孫:一言では言い尽くせませんが、端的に言うと「アジアにシリコンバレー、作ったるで!」と思っています。自分たちだけだと小さくしかできないのはわかっていますが、「シリコンバレーのエコシステム(生態系)」のようなものを作りたい。僕は森みたいな生態系をイメージしていますが、さまざまな動植物がいて、水が循環している姿。おカネが「水」。まずはオアシスのように小さくてもいいから、循環する「シリコンバレー」のようなものを作ろうと。
「モビーダ・ジャパン」でスタートアップアクセラレーターをやる中で、これからの課題は2つあると思っています。ひとつは、500万円ほどの小額投資の次の資金調達の問題です。本来は数千万~2億円くらいは必要だけど、実績が今いちだから、資金調達ができないベンチャーも多く、「小額」から「中規模」の資金調達の間を埋める必要がある。
もうひとつは、われわれのプログラムに参加して、一人ひとりのスキルはいいけど、チームとして次の資金調達ができなかったという人がいる。そうした人たちにすぐ次の仕事のオファーがきて、路頭に迷わなくてもいいというセーフティネットを作ることも必要だと思います。当然、その先も必要ですが、ひとつずつ循環させる仕組みを作っていければと思っています。
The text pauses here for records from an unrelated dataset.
(* ===== verification/ScanWalk.v ===== *)
(** * Walking a folder (lib/fs/walkfs.go, lib/scanner/walk.go, blockqueue.go)

    The walk over a directory tree, and what the scanner does with every item:
    it is skipped, reported as it is, or sent to be hashed.  Programs over the
    calls of [Disk]; the variable [ignoredParent] of the callback is the state
    that the walk threads.  The goroutines of the scanner are [scan], and
    [hash_item] for every file that it sends. *)
From Stdlib Require Import ZArith List Lia.
From Stdlib Require Import Strings.Byte.
From stdpp Require Import base list option numbers tactics.
From S2P Require Import Prelude GoLib Vector FileInfo Paths Disk PullItems ScanBlocks.

#[local] Open Scope Z_scope.

(** ** Walking (lib/fs/walkfs.go) *)

Section Walk.
Context {S : Type} (checkInfiniteRecursion : bool).
(** The state of a walk is that of its callback; [OutOfFuel] is for trees deeper than [fuel]. *)
Abbreviation walked := (prog (S * outcome disk_err unit)).
Context (walkFn : bytes -> option Stat -> option disk_err -> S -> prog (S * option disk_err)).

Definition of_error (r : S * option disk_err) : S * outcome disk_err unit :=
  (r.1, match r.2 with Some e => Err e | None => Ret tt end).
Fixpoint Contains (info : Stat) (ancestors : list Stat) : prog bool :=
  match ancestors with
  | [] => mret false
  | a :: ancestors => same ← do_ (SameFile info a); if same : bool then mret true else Contains info ancestors
  end.

Section Names.
Context (walk : bytes -> Stat -> S -> walked) (path : bytes).
Fixpoint walk_names (names : list bytes) (s : S) : walked :=
  match names with
  | [] => mret (s, Ret tt)
  | name :: names =>
      let filename := Join [path; name] in
      r ← do_ (Lstat filename);
      match r with
      | inl err =>
          r ← walkFn filename None (Some err) s;
          match r.2 with
          | Some e => if is_skip_dir e then walk_names names r.1 else mret (r.1, Err e)
          | None => walk_names names r.1
          end
      | inr fileInfo =>
          r ← walk filename fileInfo s;
          match r.2 with
          | Err e => if negb (st_IsDir fileInfo) || negb (is_skip_dir e) then mret r else walk_names names r.1
          | Ret _ => walk_names names r.1
          | _ => mret r
          end
      end
  end.
End Names.

Fixpoint walk (fuel : nat) (ancestors : list Stat) (path : bytes) (info : Stat) (s : S) : walked :=
  match fuel with
  | O => mret (s, OutOfFuel)
  | Datatypes.S fuel =>
      match Canonicalize path with
      | Ret path =>
          r ← walkFn path (Some info) None s;
          match r.2 with
          | Some err => mret (r.1, if st_IsDir info && is_skip_dir err then Ret tt else Err err)
          | None =>
              if negb (st_IsDir info) && negb (bool_decide (path = dot)) then mret (r.1, Ret tt)
              else
                cyclic ← (if checkInfiniteRecursion then Contains info ancestors else mret false);
                if cyclic : bool then r ← walkFn path (Some info) (Some ErrInfiniteRecursion) r.1; mret (of_error r)
                else
                  let ancestors := if checkInfiniteRecursion then ancestors ++ [info] else ancestors in
                  names ← do_ (DirNames path);
                  match names with
                  | inl err => r ← walkFn path (Some info) (Some err) r.1; mret (of_error r)
                  | inr names => walk_names (walk fuel ancestors) path names r.1
                  end
          end
      | Err e => mret (s, Err (ErrPath e))
      | _ => mret (s, Panic)
      end
  end.

Definition Walk_fs (fuel : nat) (root : bytes) (s : S) : walked :=
  r ← do_ (Lstat root);
  match r with
  | inl err => r ← walkFn root None (Some err) s; mret (of_error r)
  | inr info => walk fuel [] root info s
  end.
End Walk.

(** ** The scanner *)

Record walkerCfg :=
  { Subs : list bytes; w_IgnorePerms : bool; AutoNormalize : bool; w_ShortID : Z; w_LocalFlags : Z; w_ModTimeWindow : Z;
    ScanOwnership : bool; ScanXattrs : bool; TempLifetime : Z; hasCurrentFiler : bool;
    (* the incremental configuration: enabled, with a baseline, with a cache *)
    Incremental_Enabled : bool; Incremental_Baseline : bool; Incremental_Cache : bool; w_checkRecursion : bool }.

Definition canSkipDirBit : Z := 8.
Definition R_CanSkipDir (r : Z) : bool := R_IsIgnored r && negb (Z.land r canSkipDirBit =? 0).

(** [time.Time.Add] *)
Definition time_Add (t : GoTime) (d : Z) : GoTime :=
  {| tsec := i64 (tsec t + (tnsec t + d) / nsPerSec); tnsec := (tnsec t + d) mod nsPerSec |}.

Definition MergeWith (p other : PlatformData) : PlatformData :=
  let or_ {A} (a b : option A) := match a with None => b | Some _ => a end in
  {| Unix := or_ (Unix p) (Unix other); Windows := or_ (Windows p) (Windows other); Linux := or_ (Linux p) (Linux other);
     Darwin := or_ (Darwin p) (Darwin other); FreeBSD := or_ (FreeBSD p) (FreeBSD other); NetBSD := or_ (NetBSD p) (NetBSD other) |}.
伊佐山:僕は、泰蔵さんが最も得意としている、立ち上げからある程度まで育てるということに対して、さらにその企業を大きく、特に海外に出ることへの支援とおカネを出せたらと考えています。
うまく循環させるためには、大企業のリソースをベンチャーにつなげるということが必要になる。現在、アメリカは、IPO(新規公開)件数も増えている一方で、8割以上はM&A(企業の合併・買収)されている。大企業の中で経営陣の中に残る人もいれば、M&Aで得た資金で起業に挑戦する人もいる。こうした循環が日本には、少ない。大企業に対して「オープンイノベーションは、ベンチャーを積極的に経営戦略の柱として取り込むことだ」ということを啓蒙し、泰蔵さんの動きとつなげていきたい。僕は少なくとも、10年、20年はそういったベンチャーと大企業が結び付くことができる「巨大な“場”を作るんだ」という思いで、泰蔵さんらの力を借りながらやっていきたい。そんなのできるわけないという人が圧倒的に多いとは思いますが、だからこそやってやるという思いですね。